»»
(* ===== verification/CompactionWork.v ===== *)
(** * Running a compaction

    Model of both versions of [DBImpl::DoCompactionWork], of [SU_flush_data], and of
    [OpenCompactionOutputFile], [FinishCompactionOutputFile] and [FinishCompactionOutputFile1]
    ([App/integration/db_impl.cpp]).  [DoCompactionWork] is the version of the build without
    [VERIFY], which merges on the host; [DoCompactionWork_verify] is that of the build with
    [VERIFY], the default one, where the enclave hands over the merged entries, the variables
    carried from key to key are globals that no compaction resets, and the statuses of
    [SU_flush_data] are ignored.

    The merged entries are those the input iterator yields, each with the status of the iterator
    at that point.  The output files are an interface, [OutputOps]: [OutputOk] states what the
    table builder and the environment promise, every call being allowed to fail, and
    [OutputReliable] that none does.  Flushing the immutable memtable in between, and shutting
    down, are not modelled.  The outer [None] is a failed assertion. *)
From S2P Require Import Prelude Coding Comparator DbFormat Logging Log Status Filename MemTable Compaction Iterator Table VersionEdit Version VersionBuilder VersionSet CompactionPick CompactionInstall.
From stdpp Require Import sorting list gmap.

#[local] Open Scope Z_scope.

(** A table file being written: [TableBuilder] on a [WritableFile]. *)
Record OutputOps (W B : Type) := {
  NewOutput : Z → W → Status * B * W;
  Output_Add : bytes → bytes → B → option B;
  Output_NumEntries : B → Z;
  Output_FileSize : B → Z;
  Output_Finish : Z → B → W → option (Status * Z * W);  (** [Finish] and [FileSize] *)
  Output_Abandon : Z → B → W → Z * W;  (** [Abandon] and [FileSize] *)
  Output_Sync : Z → W → Status * W;  (** [Sync], then [Close] *)
  Output_Usable : Z → Z → W → Status;  (** opening it through the table cache *)
}.
Arguments NewOutput {W B}. Arguments Output_Add {W B}. Arguments Output_NumEntries {W B}. Arguments Output_FileSize {W B}.
Arguments Output_Finish {W B}. Arguments Output_Abandon {W B}. Arguments Output_Sync {W B}. Arguments Output_Usable {W B}.

Record CompactionState (W B : Type) := {
  compaction : Compaction;
  smallest_snapshot : Z;
  outputs : list Output;
  builder : option B;
  total_bytes : Z;
  cs_versions : VersionSet;
  pending_outputs_ : gset Z;
  cs_world : W;
}.
Arguments compaction {W B}. Arguments smallest_snapshot {W B}. Arguments outputs {W B}. Arguments builder {W B}.
Arguments total_bytes {W B}. Arguments cs_versions {W B}. Arguments pending_outputs_ {W B}. Arguments cs_world {W B}.

Section Work.
Context {W B : Type} (ops : OutputOps W B) (user : Comparator) (v : Version).
Abbreviation CS := (CompactionState W B).

Definition with_compaction (c : Compaction) (st : CS) : CS :=
  {| compaction := c; smallest_snapshot := smallest_snapshot st; outputs := outputs st; builder := builder st; total_bytes := total_bytes st;
     cs_versions := cs_versions st; pending_outputs_ := pending_outputs_ st; cs_world := cs_world st |}.
Definition with_output (outs : list Output) (b : option B) (st : CS) : CS :=
  {| compaction := compaction st; smallest_snapshot := smallest_snapshot st; outputs := outs; builder := b; total_bytes := total_bytes st;
     cs_versions := cs_versions st; pending_outputs_ := pending_outputs_ st; cs_world := cs_world st |}.

(** [current_output()], changed by [f]. *)
Fixpoint update_last (f : Output → Output) (outs : list Output) : option (list Output) :=
  match outs with
  | [] => None
  | [o] => Some [f o]
  | o :: outs => outs ← update_last f outs; Some (o :: outs)
  end.

Definition OpenCompactionOutputFile (st : CS) : option (Status * CS) :=
  match builder st with
  | Some _ => None
  | None =>
      let '(file_number, vs) := NewFileNumber (cs_versions st) in
      let out := {| out_number := file_number; out_file_size := 0; out_smallest := []; out_largest := [] |} in
      let '(s, b, w) := NewOutput ops file_number (cs_world st) in
      Some (s, {| compaction := compaction st; smallest_snapshot := smallest_snapshot st; outputs := outputs st ++ [out];
                  builder := if Status_ok s then Some b else None; total_bytes := total_bytes st; cs_versions := vs;
                  pending_outputs_ := {[file_number]} ∪ pending_outputs_ st; cs_world := w |})
  end.

(** [input_status] is the status of the input iterator. *)
Definition FinishCompactionOutputFile (input_status : Status) (st : CS) : option (Status * CS) :=
  b ← builder st;
  out ← last (outputs st);
  if out_number out =? 0 then None
  else
    let current_entries := Output_NumEntries ops b in
    '(s, current_bytes, w) ←
      (if Status_ok input_status then Output_Finish ops (out_number out) b (cs_world st)
       else let '(size, w) := Output_Abandon ops (out_number out) b (cs_world st) in Some (input_status, size, w));
    outs ← update_last (λ o, {| out_number := out_number o; out_file_size := current_bytes; out_smallest := out_smallest o; out_largest := out_largest o |}) (outputs st);
    let '(s, w) := if Status_ok s then Output_Sync ops (out_number out) w else (s, w) in
    let s := if Status_ok s && (0 <? current_entries) then Output_Usable ops (out_number out) current_bytes w else s in
    Some (s, {| compaction := compaction st; smallest_snapshot := smallest_snapshot st; outputs := outs; builder := None;
                total_bytes := total_bytes st + current_bytes; cs_versions := cs_versions st; pending_outputs_ := pending_outputs_ st; cs_world := w |}).
(** The variant that is not given the iterator. *)
Definition FinishCompactionOutputFile1 (st : CS) : option (Status * CS) := FinishCompactionOutputFile OK st.
(** Deleting obsolete files leaves the tables of the versions in use. *)
Lemma delete_obsolete_tables bg pending vs w v id r l f : live_ (versions_ vs) !! id = Some (v, r) → f ∈ level_files v l → is_u 64 (number f) →
  tables_of (DeleteObsoleteFiles (base_env env) GetChildren Evict dbname bg pending vs w) (number f) = tables_of w (number f).
Proof using HT.
  intros Hv Hf Hn. unfold DeleteObsoleteFiles. destruct (Status_ok bg); [|done]. cbn [negb]. set (live := AddLiveFiles _ _).
  apply (delete_loop_frame (base_env env) Evict dbname (λ w', tables_of w' (number f) = tables_of w (number f))); [intros n w' <-; apply (tl_evict (env := env) (dbname := dbname))| |done].
  intros g w' Hg <-. apply (tl_delete (env := env) (dbname := dbname) (Evict := Evict)). intros Heq. destruct (names_ok dbname _ Hn) as (_ & ([N1 N2] & _) & _).
  rewrite <- N1 in Heq. apply (inj (in_dir dbname)) in Heq. subst g. unfold kept_name in Hg. rewrite N2 in Hg. cbn [keep_file] in Hg. apply bool_decide_eq_false in Hg.
  apply Hg. apply AddLiveFiles_elem. right. unfold level_files in Hf. destruct (files_ v !! Z.to_nat l) as [fs|] eqn:E; [|by apply elem_of_nil in Hf].
  exists id, v, r, fs, f. split_and!; [done|by apply list_elem_of_lookup_2 in E|done|done].
Qed.
End CompactOk.

(** ** Properties *)

(** What the rest of the database may rely on while the memtable is compacted. *)
Definition keeps_rest (d d' : DBImpl) : Prop :=
  (writers_ d' = writers_ d ∧ on_stack d' = on_stack d ∧ tmp_batch_ d' = tmp_batch_ d) ∧ mem_ d' = mem_ d ∧ (imm_ d' = imm_ d ∨ imm_ d' = None) ∧
  (logfile_number_ d' = logfile_number_ d ∧ log_ d' = log_ d) ∧ vs_last_sequence (db_versions_ d') = vs_last_sequence (db_versions_ d) ∧
  vs_next_file_number (db_versions_ d) <= vs_next_file_number (db_versions_ d').

Lemma keeps_rest_background {W : Type} (files : W → gmap bytes bytes) dbname d d' w w' : keeps_rest d d' →
  files w' !! LogFileName dbname (logfile_number_ d) = files w !! LogFileName dbname (logfile_number_ d) → background files dbname d w d' w'.
Proof. intros (H1 & H2 & H3 & H4 & H5 & H6) Hf. by split. Qed.

Lemma keeps_rest_error s vs d : vs_last_sequence vs = vs_last_sequence (db_versions_ d) → vs_next_file_number (db_versions_ d) <= vs_next_file_number vs →
  keeps_rest d (RecordBackgroundError s (with_versions vs d)) ∧ keeps_rest d (with_imm None (with_versions vs d)).
Proof. intros H1 H2. unfold RecordBackgroundError, keeps_rest. destruct (Status_ok _); cbn; auto 20. Qed.

(** The two ways it ends. *)
Definition flush_done {W : Type} (valid : bytes → Prop) (user : Comparator) (tables_of : W → Z → option (Z * list (bytes * bytes))) (tables : Z → option (Z * list Entry))
    (v : Version) (E : list Entry) (d d' : DBImpl) (w' : W) : Prop :=
  imm_ d' = None ∧ bg_error_ d' = bg_error_ d ∧ vs_log_number (db_versions_ d') = logfile_number_ d ∧
  ∃ tables' v', current (versions_ (db_versions_ d')) = Some v' ∧ VersionOk (valid := valid) (user := user) tables' v' ∧ VersionSorted (valid := valid) (user := user) v' ∧
    on_disk tables_of w' tables' v' ∧
    ∀ u s e, seen_from tables' u s v' 0 e ↔ seen_from tables u s v 0 e ∨ (e ∈ E ∧ e_key e = u ∧ e_seq e <= s).
Definition flush_failed {W : Type} (tables_of : W → Z → option (Z * list (bytes * bytes))) (tables : Z → option (Z * list Entry))
    (v : Version) (d d' : DBImpl) (w' : W) : Prop :=
  imm_ d' = imm_ d ∧ Status_ok (bg_error_ d') = false ∧ vs_log_number (db_versions_ d') = vs_log_number (db_versions_ d) ∧
  current (versions_ (db_versions_ d')) = Some v ∧ on_disk tables_of w' tables v.

Section Outcome.
Context {W : Type} {valid : bytes → Prop} {user : Comparator} `{HU : !ComparatorOk valid user}.
Context {tables_of : W → Z → option (Z * list (bytes * bytes))} (tables : Z → option (Z * list Entry)) (v : Version) (E : list Entry) (d : DBImpl) (w : W).
Context (Hlive : current (versions_ (db_versions_ d)) = Some v) (HF : Flushing valid user tables v E (vs_next_file_number (db_versions_ d))) (Hdisk : on_disk tables_of w tables v).

Lemma number_u64 l f : f ∈ level_files v l → is_u 64 (number f) ∧ number f ≠ vs_next_file_number (db_versions_ d).
Proof using HF. intros Hf. pose proof (proj2 (fg_numbers _ _ _ _ _ _ HF l) f Hf). destruct (fg_next _ _ _ _ _ _ HF). unfold is_u. lia. Qed.

Lemma failed_ok s vs w' : Status_ok s = false → versions_ vs = versions_ (db_versions_ d) → vs_log_number vs = vs_log_number (db_versions_ d) →
  (∀ n, is_u 64 n → n ≠ vs_next_file_number (db_versions_ d) → tables_of w' n = tables_of w n) →
  flush_failed tables_of tables v d (RecordBackgroundError s (with_versions vs d)) w'.
Proof using HF Hlive Hdisk.
  intros Hs Hvs Hlog Ht. assert (Hd : on_disk tables_of w' tables v).
  { intros l f Hf. destruct (number_u64 l f Hf). rewrite Ht by done. by apply (Hdisk l). }
  unfold flush_failed, RecordBackgroundError. cbn [with_versions bg_error_]. destruct (Status_ok (bg_error_ d)) eqn:Eb;
    cbn [imm_ bg_error_ db_versions_ with_versions]; rewrite Hvs; by split_and!.
Qed.

Lemma done_ok es o L v' vs w1 w' : Flushed (valid := valid) (user := user) tables (tables_with tables [o] [es]) v es o L → es ≡ₚ E → out_number o = vs_next_file_number (db_versions_ d) →
  Closed (tables_of := tables_of) w1 o es → (∀ n, n ≠ vs_next_file_number (db_versions_ d) → is_u 64 n → tables_of w1 n = tables_of w n) →
  VersionSorted (valid := valid) (user := user) v' →
  (∀ l, level_ok l → level_files v' l ≡ₚ level_files v l ++ (if l =? L then [out_meta o] else []) ∧ ChainOk (user := user) l (level_files v' l)) →
  current (versions_ vs) = Some v' → vs_log_number vs = logfile_number_ d →
  (∀ l f, f ∈ level_files v' l → is_u 64 (number f) → tables_of w' (number f) = tables_of w1 (number f)) →
  flush_done valid user tables_of tables v E d (with_imm None (with_versions vs d)) w'.
Proof using HF HU Hdisk.
  intros HFl Hp Hno (_ & _ & Hcl) Hfr Hs' Hl' Hc' Hlog Ht. split; [done|]. split; [done|]. split; [done|]. exists (tables_with tables [o] [es]), v'. split_and!; [done| |done| |].
  - by apply (flushed_version tables _ v es o L HFl v').
  - intros l f Hf. destruct (flushed_clip v' Hs' l f Hf) as (l0 & Hl0 & Hf0 & _). apply (flushed_file v o L v' Hl' l0 f Hl0) in Hf0 as [Hf0|[-> ->]].
    + destruct (number_u64 l0 f Hf0) as [Hu Hne]. rewrite (Ht l f Hf Hu), (Hfr _ Hne Hu), (fl_same _ _ _ _ _ _ HFl l0 f Hf0). by apply (Hdisk l0).
    + rewrite (Ht l (out_meta o) Hf); change (number (out_meta o)) with (out_number o); [by rewrite Hcl, (fl_table _ _ _ _ _ _ HFl)|].
      rewrite Hno. destruct (fg_next _ _ _ _ _ _ HF). unfold is_u. lia.
  - intros u s e. rewrite (flushed_seen tables _ v es o L HFl v' Hl'). by rewrite Hp.
Qed.
End Outcome.

Lemma CompactMemTable_ok {W B : Type} (ops : OutputOps W B) (env : ManifestEnv W) (files : W → gmap bytes bytes) (GetChildren : W → list bytes) (Evict : Z → W → W)
    (valid : bytes → Prop) (user : Comparator) (comparator_name dbname : bytes) (log_error : Status) (tables_of : W → Z → option (Z * list (bytes * bytes)))
    (entries : B → option (list (bytes * bytes))) (fits : list (bytes * bytes) → Prop) (tables : Z → option (Z * list Entry)) (v : Version) (m : MemTable) (E : list Entry)
    (d : DBImpl) (pending : gset Z) (w : W) :
  ComparatorOk valid user → OutputOk ops valid user tables_of entries fits → TablesLocal env dbname Evict tables_of → Status_ok log_error = false →
  FlushStart valid user tables_of fits tables v m E d w →
  ∃ d' pending' w', CompactMemTable ops env files GetChildren Evict user comparator_name dbname log_error d pending w = Some (d', pending', w') ∧
    keeps_rest d d' ∧ pending' ⊆ pending ∧
    (flush_done valid user tables_of tables v E d d' w' ∨ flush_failed tables_of tables v d d' w') ∧
    (∀ o, OutputReliable ops tables_of entries → ManifestEnvOk env files → shutting_down_ d = false → descriptor_log_ (db_versions_ d) = Some o → 0 <= o <= kBlockSize → flush_done valid user tables_of tables v E d d' w').
Proof.
  intros HU HO HT Hlog HS. destruct (write_imm_ok (ops := ops) (env := env) (dbname := dbname) (entries := entries) tables v m E d pending w HS) as (s & edit & w1 & EW & Hfr & Hwr & Hrel).
  pose proof HS as [(Him & _) _ (r & Hlive & Hr) HF Hdisk [Hl1 Hl2] (Hw1 & Hw2 & Hw3)].
  assert (Hcur : current (versions_ (db_versions_ d)) = Some v) by (unfold current; by rewrite Hlive).
  unfold CompactMemTable. rewrite Him. cbn [mbind option_bind]. rewrite EW. cbn [mbind option_bind]. set (vs1 := (NewFileNumber (db_versions_ d)).2) in *.
  destruct (fg_next _ _ _ _ _ _ HF) as [Hn1 Hn2]. assert (Hnext : vs_next_file_number vs1 = vs_next_file_number (db_versions_ d) + 1) by (unfold vs1; cbn; apply u64_small; unfold is_u; lia).
  assert (Hpend : ({[vs_next_file_number (db_versions_ d)]} ∪ pending) ∖ {[vs_next_file_number (db_versions_ d)]} ⊆ pending) by set_solver.
  set (s1 := if Status_ok s && shutting_down_ d then _ else s). destruct (Status_ok s1) eqn:Es1.
  2:{ cbn [mbind option_bind]. rewrite Es1. eexists _, _, w1. split; [done|]. split; [apply keeps_rest_error; [done|lia]|]. split; [done|]. split; [right|].
    - apply (failed_ok (valid := valid) (user := user) tables v E d w); try done. intros n Hu Hne. by apply Hfr.
    - intros o HR _ Hsd. exfalso. revert Es1. unfold s1. rewrite Hsd, andb_false_r, (Hrel HR). done. }
  assert (Hs : Status_ok s = true) by (revert Es1; unfold s1; destruct (Status_ok s) eqn:Ex; [done|cbn [andb]; by rewrite Ex]).
  destruct (Hwr Hs) as (es & o & L & -> & Hp & Hno & Hcl & Hout & HFl).
  destruct (flush_edit_filled L o (logfile_number_ d) vs1) as (e & Ee & He & Hdel & Hnew & Hlogn); [by apply (flush_level_ok _ _ _ _ _ _ HFl)|done|done|lia|unfold is_u; lia|done|].
  destruct (flush_version tables _ v es o L HFl e (compact_pointer_ vs1) Hdel Hnew He Hw3) as (cp & b & v' & EA & ES & Hs' & Hl').
  destruct (LogAndApply_outcome (env := env) (files := files) (tables_of := tables_of) (user := user) (comparator_name := comparator_name) _ e vs1 w1 v r cp b v' Ee Hlive Hr EA ES Hw2)
    as (ok & vs2 & w2 & EL & Ht2 & Hn' & Hseq & Hok & Hres).
  rewrite EL. cbn [mbind option_bind]. destruct ok; cbn [Status_ok OK].
  - destruct Hres as (Hc' & Hlg & _). assert (Hdone : flush_done valid user tables_of tables v E d (with_imm None (with_versions vs2 d))
      (DeleteObsoleteFiles (base_env env) GetChildren Evict dbname (bg_error_ (with_imm None (with_versions vs2 d)))
        (({[vs_next_file_number (db_versions_ d)]} ∪ pending) ∖ {[vs_next_file_number (db_versions_ d)]}) vs2 w2)).
    { apply (done_ok (tables_of := tables_of) tables v E d w HF Hdisk es o L v' vs2 w1); try done; [by rewrite Hlg|]. intros l f Hf Hu. unfold current in Hc'.
      destruct (live_ (versions_ vs2) !! current_id (versions_ vs2)) as [[v2 r2]|] eqn:E2; [|done]. injection Hc' as ->.
      rewrite (delete_obsolete_tables (env := env) _ _ vs2 w2 v' _ r2 l f E2 Hf Hu). by apply Ht2. }
    eexists _, _, _. split; [done|]. split; [apply (keeps_rest_error OK); [done|lia]|]. split; [done|]. split; [by left|by intros].
  - rewrite Hlog. eexists _, _, w2. split; [done|]. split; [apply keeps_rest_error; [done|lia]|]. split; [done|]. split; [right|].
    + destruct Hres as [Hv Hlg]. apply (failed_ok (valid := valid) (user := user) tables v E d w); try done. intros n Hu Hne. by rewrite Ht2, Hfr.
    + intros o' _ HE _ Ho' Hr'. by specialize (Hok o' HE Ho' Hr').
Qed.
««
PROBLEM REQUIREMENTS> Print again the lines of the entries above that fall between the line holding "(o :: outs)" and the line holding "(** Deleting obsolete", inclusive, exactly as they stand.

ANSWER TO THIS PROBLEM>
  | o :: outs => outs ← update_last f outs; Some (o :: outs)
  end.

Definition OpenCompactionOutputFile (st : CS) : option (Status * CS) :=
  match builder st with
  | Some _ => None
  | None =>
      let '(file_number, vs) := NewFileNumber (cs_versions st) in
      let out := {| out_number := file_number; out_file_size := 0; out_smallest := []; out_largest := [] |} in
      let '(s, b, w) := NewOutput ops file_number (cs_world st) in
      Some (s, {| compaction := compaction st; smallest_snapshot := smallest_snapshot st; outputs := outputs st ++ [out];
                  builder := if Status_ok s then Some b else None; total_bytes := total_bytes st; cs_versions := vs;
                  pending_outputs_ := {[file_number]} ∪ pending_outputs_ st; cs_world := w |})
  end.

(** [input_status] is the status of the input iterator. *)
Definition FinishCompactionOutputFile (input_status : Status) (st : CS) : option (Status * CS) :=
  b ← builder st;
  out ← last (outputs st);
  if out_number out =? 0 then None
  else
    let current_entries := Output_NumEntries ops b in
    '(s, current_bytes, w) ←
      (if Status_ok input_status then Output_Finish ops (out_number out) b (cs_world st)
       else let '(size, w) := Output_Abandon ops (out_number out) b (cs_world st) in Some (input_status, size, w));
    outs ← update_last (λ o, {| out_number := out_number o; out_file_size := current_bytes; out_smallest := out_smallest o; out_largest := out_largest o |}) (outputs st);
    let '(s, w) := if Status_ok s then Output_Sync ops (out_number out) w else (s, w) in
    let s := if Status_ok s && (0 <? current_entries) then Output_Usable ops (out_number out) current_bytes w else s in
    Some (s, {| compaction := compaction st; smallest_snapshot := smallest_snapshot st; outputs := outs; builder := None;
                total_bytes := total_bytes st + current_bytes; cs_versions := cs_versions st; pending_outputs_ := pending_outputs_ st; cs_world := w |}).
(** The variant that is not given the iterator. *)
Definition FinishCompactionOutputFile1 (st : CS) : option (Status * CS) := FinishCompactionOutputFile OK st.
(** Deleting obsolete files leaves the tables of the versions in use. *)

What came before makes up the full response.